Role of malondialdehyde-acetaldehyde adducts in liver injury

Malondialdehyde and acetaldehyde react together with proteins in a synergistic manner and form hybrid protein adducts, designated as MAA adducts. MAA-protein adducts are composed of two major products whose structures and mechanism of formation have been elucidated. MAA adduct formation, especially in the liver, has been demonstrated in vivo during ethanol consumption. These protein adducts are capable of inducing a potent immune response, resulting in the generation of antibodies against both MAA epitopes, as well as against epitopes on the carrier protein. Chronic ethanol administration to rats results in significant circulating antibody titers against MAA-adducted proteins, and high anti-MAA titers have been associated with the severity of liver damage in humans with alcoholic liver disease.
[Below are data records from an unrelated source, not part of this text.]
(** A number with at most two decimals is left alone by [toFixed 2]. *)
Lemma toFixed2_fixpoint (k : Z) :
  Rabs (IZR k / 100) < 1e21 -> JS.toFixed 2 (IZR k / 100) = IZR k / 100.
Proof.
  intros Hbig. unfold JS.toFixed.
  destruct (Rle_dec 1e21 (Rabs (IZR k / 100))) as [Hge | _]; [lra |].
  assert (H100 : 10 ^ 2 = 100) by (simpl; lra).
  rewrite H100.
  assert (Habs : Rabs (IZR k / 100) * 100 = IZR (Z.abs k)).
  { rewrite abs_IZR. unfold Rdiv. rewrite Rabs_mult.
    rewrite (Rabs_right (/ 100)) by lra. field. }
  rewrite Habs.
  replace (Int_part (IZR (Z.abs k) + 1 / 2)) with (Z.abs k)
    by (apply Int_part_spec; lra).
  destruct (Rlt_dec (IZR k / 100) 0) as [Hneg | Hpos].
  - assert (Hk : (k < 0)%Z) by (apply lt_IZR; lra).
    rewrite Z.abs_neq by lia. rewrite opp_IZR. lra.
  - assert (Hk : (0 <= k)%Z) by (apply le_IZR; lra).
    rewrite Z.abs_eq by lia. reflexivity.
Qed.

(** ** The P-state table and the target index *)

Lemma pstate_at_in_range (i : Z) :
  (0 <= i <= 6)%Z -> exists ps, pstate_at i = Some ps.
Proof.
  intros Hi.
  assert (Hc : i = 0%Z \/ i = 1%Z \/ i = 2%Z \/ i = 3%Z \/ i = 4%Z
               \/ i = 5%Z \/ i = 6%Z) by lia.
  destruct Hc as [-> | [-> | [-> | [-> | [-> | [-> | ->]]]]]];
    eexists; reflexivity.
Qed.

Lemma pstates_length_7 : pstates_length = 7%Z.
Proof. reflexivity. Qed.

Lemma targetPIndex_range (c : Config) : (0 <= targetPIndex c <= 6)%Z.
Proof.
  unfold targetPIndex, JS.clampZ. rewrite pstates_length_7. lia.
Qed.

(** ** Taking a sub-step apart *)

Lemma substep_inv (c : Config) (h : R) (le : option EndReason) (r : Refs)
    (out : StepOut) :
  substep c h le r = Ok out ->
  exists g, governor c h r = Ok g /\ out = afterGovernor c h le r g.
Proof.
  unfold substep, bind. destruct (governor c h r) as [g | |]; try discriminate.
  intros H. injection H as <-. exists g. split; reflexivity.
Qed.
(* ===== verification/_CoqProject ===== *)
-Q . S2P
Prelude.v
Errors.v
ComputeBudget.v
Runtime.v
RentState.v
Utils.v
Types.v
History.v
EpochStake.v
AccountsDb.v
Vm.v
InnerInstructions.v
Features.v
Svm.v
SvmProps.v
Process.v
ProcessLemmas.v
ProcessProps.v
Fresh.v
Exec.v
Api.v
Reach.v
ExecLemmas.v
ExecProps.v
Ledger.v
Persistence.v
Wire.v
PersistenceFile.v
NodeErrors.v
Text.v
SerdeStr.v
Bytes.v
F64.v
FormatLogs.v
CpiTree.v
CpiRender.v
Base58.v
TestsCpiTree.v
TraceFilter.v
Debugger.v
RegisterTrace.v
Inspect.v
TxBuild.v
Loader.v
Token.v
TokenProps.v
Token2022.v
NodeUtil.v
NodeBudget.v
NodeTypes.v
NodeSysvars.v
NodeProps.v
NodeSvm.v
NodeSvmProps.v
NodeSettings.v
SampleHost.v
SampleWire.v
TestsPersistence.v
Witnesses.v
SampleText.v
TestsText.v
SampleClient.v
HelperWitnesses.v
(* ===== verification/Utils.v ===== *)
(** * Shared helpers (crates/litesvm/src/utils/mod.rs)

    The loaded-accounts size counter and the accounts LiteSVM fabricates. *)

From S2P Require Import Prelude Errors ComputeBudget Runtime.

Definition TRANSACTION_ACCOUNT_BASE_SIZE : N := 64.
Definition ADDRESS_LOOKUP_TABLE_BASE_SIZE : N := 8248.

(** The hasher of the sha256 crate. *)
Class HashApi : Type := {
  sha256 : bytes → hash;
  hash_to_bytes : hash → bytes }.

Definition create_blockhash `{HashApi} (b : bytes) : hash := sha256 b.

(** Serializing the decompiled instructions fails above 64 KiB of offsets. *)
Definition construct_instructions_account `{SdkIds}
    (construct_instructions_data : SanitizedMessage → option bytes)
    (msg : SanitizedMessage) : result TransactionError account :=
  match construct_instructions_data msg with
  | None => Err TE_SanitizeFailure
  | Some d =>
      Ok (Account (lamports default_account) d sysvar_owner_id
            (executable default_account) (rent_epoch default_account))
  end.

Definition create_loadable_account_with_fields `{SdkIds} (name : bytes)
    (fields : N * N) : account :=
  Account fields.1 name native_loader_id true fields.2.

Definition create_loadable_account_for_test `{SdkIds}
    (dummy_inheritable_account_fields : N * N) (name : bytes) : account :=
  create_loadable_account_with_fields name dummy_inheritable_account_fields.

Record LoadedTransactionDataSize : Type := {
  loaded_accounts_data_size : N;
  requested_loaded_accounts_data_size_limit : N }.

Definition with_max_size (requested : N) : LoadedTransactionDataSize :=
  {| loaded_accounts_data_size := 0;
     requested_loaded_accounts_data_size_limit := requested |}.

Definition increase_calculated_data_size (self : LoadedTransactionDataSize)
    (data_size_delta : N) : LoadedTransactionDataSize * result TransactionError () :=
  match try_into_u32 data_size_delta with
  | None =>
      ({| loaded_accounts_data_size := u32_max;
          requested_loaded_accounts_data_size_limit :=
            requested_loaded_accounts_data_size_limit self |},
       Err TE_MaxLoadedAccountsDataSizeExceeded)
  | Some data_size_delta =>
      let self := {|
        loaded_accounts_data_size :=
          saturating_add u32_max (loaded_accounts_data_size self) data_size_delta;
        requested_loaded_accounts_data_size_limit :=
          requested_loaded_accounts_data_size_limit self |} in
      if (requested_loaded_accounts_data_size_limit self <? loaded_accounts_data_size self)%N
      then (self, Err TE_MaxLoadedAccountsDataSizeExceeded)
      else (self, Ok ())
  end.

(** Increases in sequence, stopping at the first error. *)
Fixpoint increase_all (self : LoadedTransactionDataSize) (deltas : list N)
    : LoadedTransactionDataSize * result TransactionError () :=
  match deltas with
  | [] => (self, Ok ())
  | d :: ds =>
      match increase_calculated_data_size self d with
      | (self, Ok _) => increase_all self ds
      | (self, Err e) => (self, Err e)
      end
  end.

(** ** Lemmas *)

(** The counter is a [u32] value and its limit lies below [u32::MAX] (at that very
    limit the saturated counter is no longer in excess). *)
Definition size_wf (s : LoadedTransactionDataSize) : Prop :=
  (loaded_accounts_data_size s ≤ u32_max)%N ∧
  (requested_loaded_accounts_data_size_limit s < u32_max)%N.

Lemma increase_wf s d : size_wf s → size_wf (increase_calculated_data_size s d).1.
Proof.
  unfold size_wf, increase_calculated_data_size, try_into_u32, saturating_add.
  intros [? ?]. repeat case_match; simpl; lia.
Qed.

Lemma increase_limit s d :
  requested_loaded_accounts_data_size_limit (increase_calculated_data_size s d).1
  = requested_loaded_accounts_data_size_limit s.
Proof.
  unfold increase_calculated_data_size. by repeat case_match; simplify_eq/=.
Qed.

(** Below the limit the counter is exact; at the first excess it stops. *)
Lemma increase_spec s d :
  size_wf s →
  match increase_calculated_data_size s d with
  | (s', Ok _) =>
      loaded_accounts_data_size s' = (loaded_accounts_data_size s + d)%N ∧
      (loaded_accounts_data_size s + d ≤ requested_loaded_accounts_data_size_limit s)%N
  | (_, Err e) =>
      e = TE_MaxLoadedAccountsDataSizeExceeded ∧
      (requested_loaded_accounts_data_size_limit s < loaded_accounts_data_size s + d)%N
  end.
Proof.
  unfold size_wf, increase_calculated_data_size, try_into_u32, saturating_add.
  intros [Hs Hl].
  destruct (N.leb_spec d u32_max); simpl; [|split; [done|lia]].
  destruct (N.ltb_spec (requested_loaded_accounts_data_size_limit s)
    (N.min u32_max (loaded_accounts_data_size s + d))); simpl; split; auto; lia.
Qed.

Lemma increase_all_spec ds : ∀ s,
  size_wf s →
  (loaded_accounts_data_size s ≤ requested_loaded_accounts_data_size_limit s)%N →
  match increase_all s ds with
  | (s', Ok _) =>
      loaded_accounts_data_size s' = (loaded_accounts_data_size s + list_sum id ds)%N ∧
      (loaded_accounts_data_size s + list_sum id ds
       ≤ requested_loaded_accounts_data_size_limit s)%N
  | (_, Err e) =>
      e = TE_MaxLoadedAccountsDataSizeExceeded ∧
      (requested_loaded_accounts_data_size_limit s
       < loaded_accounts_data_size s + list_sum id ds)%N
  end.
Proof.
  induction ds as [|d ds IH]; intros s Hwf Hle; simpl; [split; lia|].
  pose proof (increase_spec s d Hwf) as Hi. pose proof (increase_wf s d Hwf) as Hw.
  pose proof (increase_limit s d) as Hlim.
  destruct (increase_calculated_data_size s d) as [s' [[]|e]]; simpl in *.
  - destruct Hi as [Hs' ?]. specialize (IH s' Hw ltac:(lia)).
    destruct (increase_all s' ds) as [s'' [[]|e]];
      rewrite Hs', ?Hlim in IH; unfold id in *; destruct IH; split; auto; lia.
  - destruct Hi. unfold id. split; [done|lia].
Qed.

(** ** Properties *)

(** Loading a sequence of sizes under a limit below [u32::MAX] is accepted exactly
    when their true sum is within the limit; the counter is then that sum, so
    the saturating addition never hides an excess, and the only error is
    [MaxLoadedAccountsDataSizeExceeded]. *)
Theorem loaded_size_exact (limit : N) (ds : list N) (Hlimit : (limit < u32_max)%N) :
  match increase_all (with_max_size limit) ds with
  | (s, Ok _) => loaded_accounts_data_size s = list_sum id ds ∧ (list_sum id ds ≤ limit)%N
  | (_, Err e) => e = TE_MaxLoadedAccountsDataSizeExceeded ∧ (limit < list_sum id ds)%N
  end.
Proof.
  apply (increase_all_spec ds (with_max_size limit)); [split|]; simpl; lia.
Qed.

Lemma loaded_size_exact_witness :
  (100 < u32_max)%N ∧ loaded_accounts_data_size (increase_all (with_max_size 100) [64; 36]%N).1 = 100%N.
Proof.
  split; [reflexivity|].
  exact (proj1 (loaded_size_exact 100 [64; 36]%N eq_refl)).
Defined.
In vitro exposure of liver endothelial or hepatic stellate cells to MAA adducts induces a proinflammatory and profibrogenic response in these cells. Thus, during excessive ethanol consumption, ethanol oxidation and ethanol-induced oxidative stress result in the formation of acetaldehyde and malondialdehyde, respectively. These aldehydes can react together synergistically with proteins and generate MAA adducts, which are very immunogenic and possess proinflammatory and profibrogenic properties. By virtue of these potentially toxic effects, MAA adducts may play an important role in the pathogenesis of alcoholic liver injury.